▶ HOW TO COMPLETE THIS TASK
The answer must consist of every line in the data that contains "negb".

▶ DATA SUPPLIED
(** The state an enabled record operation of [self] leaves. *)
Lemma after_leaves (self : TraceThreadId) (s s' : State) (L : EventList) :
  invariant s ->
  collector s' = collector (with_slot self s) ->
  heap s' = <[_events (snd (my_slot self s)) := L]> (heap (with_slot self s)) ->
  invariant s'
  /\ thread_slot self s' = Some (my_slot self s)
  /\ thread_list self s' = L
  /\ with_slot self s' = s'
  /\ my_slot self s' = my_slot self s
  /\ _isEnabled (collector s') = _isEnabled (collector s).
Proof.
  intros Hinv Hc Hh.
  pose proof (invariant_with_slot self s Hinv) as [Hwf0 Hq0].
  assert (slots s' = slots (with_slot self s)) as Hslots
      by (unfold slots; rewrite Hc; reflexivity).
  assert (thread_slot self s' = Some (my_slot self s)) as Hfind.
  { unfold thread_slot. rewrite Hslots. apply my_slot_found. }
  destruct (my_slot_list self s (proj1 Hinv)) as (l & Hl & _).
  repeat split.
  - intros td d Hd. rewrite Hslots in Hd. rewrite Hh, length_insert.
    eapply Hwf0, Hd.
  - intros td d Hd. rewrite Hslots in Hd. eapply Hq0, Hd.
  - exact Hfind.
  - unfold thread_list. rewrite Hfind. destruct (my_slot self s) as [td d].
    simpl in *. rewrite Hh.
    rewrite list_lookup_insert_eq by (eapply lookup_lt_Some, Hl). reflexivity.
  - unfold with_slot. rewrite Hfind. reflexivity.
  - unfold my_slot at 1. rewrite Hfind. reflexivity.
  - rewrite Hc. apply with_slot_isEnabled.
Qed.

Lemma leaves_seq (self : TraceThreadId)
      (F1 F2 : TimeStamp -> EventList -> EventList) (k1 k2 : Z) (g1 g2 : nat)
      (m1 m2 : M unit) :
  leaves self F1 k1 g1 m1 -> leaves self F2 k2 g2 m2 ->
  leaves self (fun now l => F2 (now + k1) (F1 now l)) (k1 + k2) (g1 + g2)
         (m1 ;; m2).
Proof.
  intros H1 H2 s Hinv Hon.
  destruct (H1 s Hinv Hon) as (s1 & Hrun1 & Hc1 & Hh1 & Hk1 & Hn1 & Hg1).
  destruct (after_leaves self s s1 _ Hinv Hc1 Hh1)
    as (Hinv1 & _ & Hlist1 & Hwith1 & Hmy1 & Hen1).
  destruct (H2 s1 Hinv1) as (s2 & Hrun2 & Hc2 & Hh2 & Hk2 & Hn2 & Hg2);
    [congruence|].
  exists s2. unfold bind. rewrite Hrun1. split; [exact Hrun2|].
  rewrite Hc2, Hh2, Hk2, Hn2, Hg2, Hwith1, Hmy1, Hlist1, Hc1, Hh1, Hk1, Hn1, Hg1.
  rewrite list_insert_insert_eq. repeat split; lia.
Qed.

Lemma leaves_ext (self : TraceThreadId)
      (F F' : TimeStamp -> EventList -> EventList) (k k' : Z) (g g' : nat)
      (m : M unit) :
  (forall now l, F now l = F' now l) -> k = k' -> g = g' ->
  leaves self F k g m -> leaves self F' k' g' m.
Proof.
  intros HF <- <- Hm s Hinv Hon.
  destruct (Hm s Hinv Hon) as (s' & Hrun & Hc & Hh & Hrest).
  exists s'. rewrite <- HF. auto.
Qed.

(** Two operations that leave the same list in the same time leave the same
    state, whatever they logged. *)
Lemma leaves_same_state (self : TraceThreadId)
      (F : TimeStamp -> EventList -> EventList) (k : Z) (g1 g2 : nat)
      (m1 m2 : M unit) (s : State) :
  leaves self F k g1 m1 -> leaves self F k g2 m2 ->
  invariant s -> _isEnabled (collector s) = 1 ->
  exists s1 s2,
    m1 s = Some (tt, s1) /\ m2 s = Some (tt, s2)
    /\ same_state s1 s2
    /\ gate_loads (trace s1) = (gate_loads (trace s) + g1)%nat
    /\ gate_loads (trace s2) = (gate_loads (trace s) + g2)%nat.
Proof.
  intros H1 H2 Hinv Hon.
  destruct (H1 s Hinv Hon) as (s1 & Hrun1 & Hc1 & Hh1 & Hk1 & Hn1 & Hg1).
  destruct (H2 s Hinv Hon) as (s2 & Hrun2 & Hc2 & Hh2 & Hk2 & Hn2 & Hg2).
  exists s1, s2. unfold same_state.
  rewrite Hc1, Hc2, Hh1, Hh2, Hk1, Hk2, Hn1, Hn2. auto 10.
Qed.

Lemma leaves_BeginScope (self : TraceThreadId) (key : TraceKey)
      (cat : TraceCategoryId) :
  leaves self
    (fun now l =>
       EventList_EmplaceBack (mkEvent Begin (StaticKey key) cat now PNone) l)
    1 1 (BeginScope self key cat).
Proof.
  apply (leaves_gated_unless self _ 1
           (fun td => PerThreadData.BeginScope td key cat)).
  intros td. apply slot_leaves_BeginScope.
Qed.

* * *

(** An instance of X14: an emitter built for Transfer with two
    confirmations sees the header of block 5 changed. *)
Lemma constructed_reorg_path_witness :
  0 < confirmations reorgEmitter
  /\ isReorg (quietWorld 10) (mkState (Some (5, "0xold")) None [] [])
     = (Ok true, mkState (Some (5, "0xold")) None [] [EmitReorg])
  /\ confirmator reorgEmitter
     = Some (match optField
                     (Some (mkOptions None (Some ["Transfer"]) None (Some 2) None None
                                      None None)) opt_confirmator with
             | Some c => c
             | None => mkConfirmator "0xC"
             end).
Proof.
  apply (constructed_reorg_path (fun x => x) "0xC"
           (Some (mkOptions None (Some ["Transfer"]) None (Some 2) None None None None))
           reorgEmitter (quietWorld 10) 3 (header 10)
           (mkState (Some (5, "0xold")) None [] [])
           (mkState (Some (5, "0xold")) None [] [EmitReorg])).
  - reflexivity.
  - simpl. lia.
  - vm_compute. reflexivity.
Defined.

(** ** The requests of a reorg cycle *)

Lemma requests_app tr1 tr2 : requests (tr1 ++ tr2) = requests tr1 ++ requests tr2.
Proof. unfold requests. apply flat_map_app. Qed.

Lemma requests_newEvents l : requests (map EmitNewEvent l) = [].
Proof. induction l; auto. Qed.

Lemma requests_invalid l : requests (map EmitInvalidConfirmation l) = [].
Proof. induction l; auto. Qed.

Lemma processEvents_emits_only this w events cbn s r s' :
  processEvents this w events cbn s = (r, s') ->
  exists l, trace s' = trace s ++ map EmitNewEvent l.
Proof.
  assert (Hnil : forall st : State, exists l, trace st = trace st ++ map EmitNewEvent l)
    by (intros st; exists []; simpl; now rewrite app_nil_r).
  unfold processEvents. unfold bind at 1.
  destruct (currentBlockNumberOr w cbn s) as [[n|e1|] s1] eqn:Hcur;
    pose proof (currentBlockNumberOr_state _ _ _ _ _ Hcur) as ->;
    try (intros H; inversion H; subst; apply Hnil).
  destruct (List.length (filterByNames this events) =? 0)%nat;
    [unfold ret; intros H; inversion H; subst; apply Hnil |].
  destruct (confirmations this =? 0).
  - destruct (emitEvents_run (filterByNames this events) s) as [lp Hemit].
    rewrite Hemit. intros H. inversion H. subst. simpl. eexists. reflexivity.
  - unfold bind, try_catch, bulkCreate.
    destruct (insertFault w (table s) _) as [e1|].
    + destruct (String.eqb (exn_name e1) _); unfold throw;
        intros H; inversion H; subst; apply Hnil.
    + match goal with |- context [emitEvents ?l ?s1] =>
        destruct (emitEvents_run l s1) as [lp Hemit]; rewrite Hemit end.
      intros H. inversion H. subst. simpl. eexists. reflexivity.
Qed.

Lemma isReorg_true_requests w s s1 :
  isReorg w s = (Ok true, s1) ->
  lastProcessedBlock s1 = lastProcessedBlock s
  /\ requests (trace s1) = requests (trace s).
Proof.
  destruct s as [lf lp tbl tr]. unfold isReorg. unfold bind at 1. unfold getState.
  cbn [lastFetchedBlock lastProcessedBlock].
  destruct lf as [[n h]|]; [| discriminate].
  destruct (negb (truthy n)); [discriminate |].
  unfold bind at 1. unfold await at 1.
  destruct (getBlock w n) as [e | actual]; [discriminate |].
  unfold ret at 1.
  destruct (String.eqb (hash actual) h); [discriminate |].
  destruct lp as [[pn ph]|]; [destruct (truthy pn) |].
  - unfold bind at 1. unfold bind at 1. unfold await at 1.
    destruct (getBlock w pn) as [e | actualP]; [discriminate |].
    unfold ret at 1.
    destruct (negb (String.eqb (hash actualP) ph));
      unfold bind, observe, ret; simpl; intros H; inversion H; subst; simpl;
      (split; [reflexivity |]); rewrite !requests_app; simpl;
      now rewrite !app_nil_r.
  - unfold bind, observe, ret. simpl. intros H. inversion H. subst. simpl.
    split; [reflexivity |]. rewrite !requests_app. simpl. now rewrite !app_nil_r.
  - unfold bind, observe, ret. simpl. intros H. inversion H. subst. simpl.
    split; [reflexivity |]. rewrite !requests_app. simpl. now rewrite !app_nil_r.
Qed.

---

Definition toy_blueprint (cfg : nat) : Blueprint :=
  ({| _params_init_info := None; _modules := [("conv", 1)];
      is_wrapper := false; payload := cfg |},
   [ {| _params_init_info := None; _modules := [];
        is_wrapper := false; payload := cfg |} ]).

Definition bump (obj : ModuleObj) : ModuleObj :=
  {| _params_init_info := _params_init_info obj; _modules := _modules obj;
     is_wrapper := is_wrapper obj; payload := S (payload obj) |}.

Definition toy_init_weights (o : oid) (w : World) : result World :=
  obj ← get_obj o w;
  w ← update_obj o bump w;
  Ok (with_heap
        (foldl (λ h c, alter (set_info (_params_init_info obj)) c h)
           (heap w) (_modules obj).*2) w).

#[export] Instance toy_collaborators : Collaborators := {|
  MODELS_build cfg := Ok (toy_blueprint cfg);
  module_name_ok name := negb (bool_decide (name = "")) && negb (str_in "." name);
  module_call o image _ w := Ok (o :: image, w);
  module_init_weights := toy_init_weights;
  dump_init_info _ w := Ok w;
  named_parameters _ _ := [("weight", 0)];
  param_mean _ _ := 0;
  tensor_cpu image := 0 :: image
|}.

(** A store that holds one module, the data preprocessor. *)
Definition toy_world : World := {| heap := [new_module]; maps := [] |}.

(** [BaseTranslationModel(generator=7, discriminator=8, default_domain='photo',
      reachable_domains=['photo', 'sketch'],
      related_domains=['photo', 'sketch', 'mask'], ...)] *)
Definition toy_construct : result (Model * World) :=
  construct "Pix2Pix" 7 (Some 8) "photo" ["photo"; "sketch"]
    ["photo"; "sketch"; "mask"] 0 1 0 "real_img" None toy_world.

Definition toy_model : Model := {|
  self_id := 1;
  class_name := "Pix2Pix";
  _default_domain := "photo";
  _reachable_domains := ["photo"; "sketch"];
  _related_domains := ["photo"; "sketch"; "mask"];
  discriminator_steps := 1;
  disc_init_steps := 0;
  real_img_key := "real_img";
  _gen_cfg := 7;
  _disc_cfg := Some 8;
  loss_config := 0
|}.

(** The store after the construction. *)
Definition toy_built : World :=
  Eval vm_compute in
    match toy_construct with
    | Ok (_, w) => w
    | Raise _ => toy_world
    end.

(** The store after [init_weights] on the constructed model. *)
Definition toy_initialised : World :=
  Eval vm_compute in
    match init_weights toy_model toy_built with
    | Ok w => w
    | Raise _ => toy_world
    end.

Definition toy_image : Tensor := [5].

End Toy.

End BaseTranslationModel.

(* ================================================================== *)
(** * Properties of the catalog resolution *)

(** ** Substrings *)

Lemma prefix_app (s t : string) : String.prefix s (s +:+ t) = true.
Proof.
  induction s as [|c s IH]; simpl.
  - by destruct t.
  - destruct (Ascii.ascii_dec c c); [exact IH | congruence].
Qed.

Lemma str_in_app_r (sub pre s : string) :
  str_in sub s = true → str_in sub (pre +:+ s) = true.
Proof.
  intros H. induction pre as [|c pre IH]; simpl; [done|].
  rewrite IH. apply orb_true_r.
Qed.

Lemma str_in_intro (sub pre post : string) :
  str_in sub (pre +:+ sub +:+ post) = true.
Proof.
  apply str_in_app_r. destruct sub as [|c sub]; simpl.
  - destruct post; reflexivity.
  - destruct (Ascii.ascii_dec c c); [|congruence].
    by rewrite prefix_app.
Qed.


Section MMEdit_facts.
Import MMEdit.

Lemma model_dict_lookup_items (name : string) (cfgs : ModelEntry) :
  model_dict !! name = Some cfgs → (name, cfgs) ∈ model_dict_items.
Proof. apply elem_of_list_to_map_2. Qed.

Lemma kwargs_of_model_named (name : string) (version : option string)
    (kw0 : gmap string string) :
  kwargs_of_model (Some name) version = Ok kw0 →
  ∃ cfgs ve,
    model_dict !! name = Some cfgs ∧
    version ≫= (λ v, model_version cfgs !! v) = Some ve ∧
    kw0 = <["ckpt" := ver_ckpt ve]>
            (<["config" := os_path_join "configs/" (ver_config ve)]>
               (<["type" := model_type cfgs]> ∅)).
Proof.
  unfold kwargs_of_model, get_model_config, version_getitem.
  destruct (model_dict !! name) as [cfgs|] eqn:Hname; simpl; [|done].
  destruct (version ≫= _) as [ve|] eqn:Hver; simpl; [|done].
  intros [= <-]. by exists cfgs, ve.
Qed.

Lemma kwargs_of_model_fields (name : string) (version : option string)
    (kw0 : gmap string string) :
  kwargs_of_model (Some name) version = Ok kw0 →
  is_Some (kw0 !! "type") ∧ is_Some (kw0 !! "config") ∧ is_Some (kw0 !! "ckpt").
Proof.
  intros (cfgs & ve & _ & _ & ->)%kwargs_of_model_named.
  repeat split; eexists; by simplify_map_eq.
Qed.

▶ OUTPUT OF THE EXERCISE
  destruct (negb (truthy n)); [discriminate |].
    destruct (negb (String.eqb (hash actualP) ph));
  module_name_ok name := negb (bool_decide (name = "")) && negb (str_in "." name);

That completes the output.